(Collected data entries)
Lemma ascending_below : ascending -> forall i j x y,
  i <= j -> znth b i = Some x -> znth b j = Some y -> 0 < cmp key y -> 0 < cmp key x.
Proof.
  intros Ha i j x y Hij Hx Hy. pose proof (znth_Some _ _ _ Hx). pose proof (znth_Some _ _ _ Hy).
  rewrite znth_lookup in Hx, Hy by lia. destruct (Z.eq_dec i j) as [->|]; [by simplify_eq|].
  apply (Ha (Z.to_nat i) (Z.to_nat j) x y); [lia|done..].
Qed.

Lemma ascending_above : ascending -> forall i j x y,
  i <= j -> znth b i = Some x -> znth b j = Some y -> cmp key x < 0 -> cmp key y < 0.
Proof.
  intros Ha i j x y Hij Hx Hy. pose proof (znth_Some _ _ _ Hx). pose proof (znth_Some _ _ _ Hy).
  rewrite znth_lookup in Hx, Hy by lia. destruct (Z.eq_dec i j) as [->|]; [by simplify_eq|].
  apply (Ha (Z.to_nat i) (Z.to_nat j) x y); [lia|done..].
Qed.

Lemma bsearch_loop_spec : ascending -> forall fuel start end_,
  0 <= start <= end_ -> end_ <= zlen b -> end_ - start < 2 ^ Z.of_nat fuel ->
  (forall i x, i < start -> znth b i = Some x -> 0 < cmp key x) ->
  (forall i x, end_ <= i -> znth b i = Some x -> cmp key x < 0) ->
  exists o, bsearch_loop cmp size key (S fuel) b start end_ = Ok o /\
    match o with
    | Some p => exists i x, p = i * size /\ znth b i = Some x /\ cmp key x = 0
    | None => forall i x, znth b i = Some x -> cmp key x <> 0
    end.
Proof.
  intros Ha. assert (Hlen : zlen b < 2 ^ 32) by (pose proof (zlen_nonneg b); nia).
  induction fuel as [|fuel IH]; intros start end_ Hs He Hf Hlo Hhi;
    [|remember (S fuel) as m eqn:Em]; cbn [bsearch_loop];
    (destruct (Z.ltb_spec start end_) as [Hlt|];
      [|exists None; split; [done|]; intros i x Hx;
        destruct (Z.lt_ge_cases i start) as [Hi|Hi];
        [pose proof (Hlo i x Hi Hx); lia|pose proof (Hhi i x ltac:(lia) Hx); lia]]);
    [cbn in Hf; lia|].
  rewrite (u32_small (end_ - start)) by (unfold is_u32; lia).
  set (mid := start + (end_ - start) / 2).
  assert (Hmid : start <= mid < end_) by (unfold mid; Z.div_mod_to_equations; lia).
  assert (Hhalf : end_ - start - 1 <= 2 * (mid - start) <= end_ - start) by (unfold mid; Z.div_mod_to_equations; lia).
  rewrite (u32_small mid) by (unfold is_u32; lia).
  assert (mid * size < 2 ^ 32) by nia. rewrite (u32_small (mid * size)) by (unfold is_u32; nia).
  destruct (znth_is_Some b mid) as [x Hx]; [lia|]. unfold elem. rewrite Z.div_mul, Hx by lia.
  cbn [of_option mbind res_bind]. subst m. rewrite Nat2Z.inj_succ, Z.pow_succ_r in Hf by lia.
  destruct (Z.ltb_spec (cmp key x) 0).
  - apply IH; [lia..|done|]. intros i y Hi Hy. by apply (ascending_above Ha mid i x y).
  - destruct (Z.ltb_spec 0 (cmp key x)).
    + rewrite (u32_small (mid + 1)) by (unfold is_u32; lia). apply IH; [lia..| |done].
      intros i y Hi Hy. apply (ascending_below Ha i mid y x); [lia|done..].
    + exists (Some (mid * size)). split; [done|]. exists mid, x. split; [done|]. split; [done|lia].
Qed.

- Instructions for the task -
Exactly the lines from the one containing "assert (Hmid : start" through the final line above, and only those, should be given again.

- Completed task -
  assert (Hmid : start <= mid < end_) by (unfold mid; Z.div_mod_to_equations; lia).
  assert (Hhalf : end_ - start - 1 <= 2 * (mid - start) <= end_ - start) by (unfold mid; Z.div_mod_to_equations; lia).
  rewrite (u32_small mid) by (unfold is_u32; lia).
  assert (mid * size < 2 ^ 32) by nia. rewrite (u32_small (mid * size)) by (unfold is_u32; nia).
  destruct (znth_is_Some b mid) as [x Hx]; [lia|]. unfold elem. rewrite Z.div_mul, Hx by lia.
  cbn [of_option mbind res_bind]. subst m. rewrite Nat2Z.inj_succ, Z.pow_succ_r in Hf by lia.
  destruct (Z.ltb_spec (cmp key x) 0).
  - apply IH; [lia..|done|]. intros i y Hi Hy. by apply (ascending_above Ha mid i x y).
  - destruct (Z.ltb_spec 0 (cmp key x)).
    + rewrite (u32_small (mid + 1)) by (unfold is_u32; lia). apply IH; [lia..| |done].
      intros i y Hi Hy. apply (ascending_below Ha i mid y x); [lia|done..].
    + exists (Some (mid * size)). split; [done|]. exists mid, x. split; [done|]. split; [done|lia].
Qed.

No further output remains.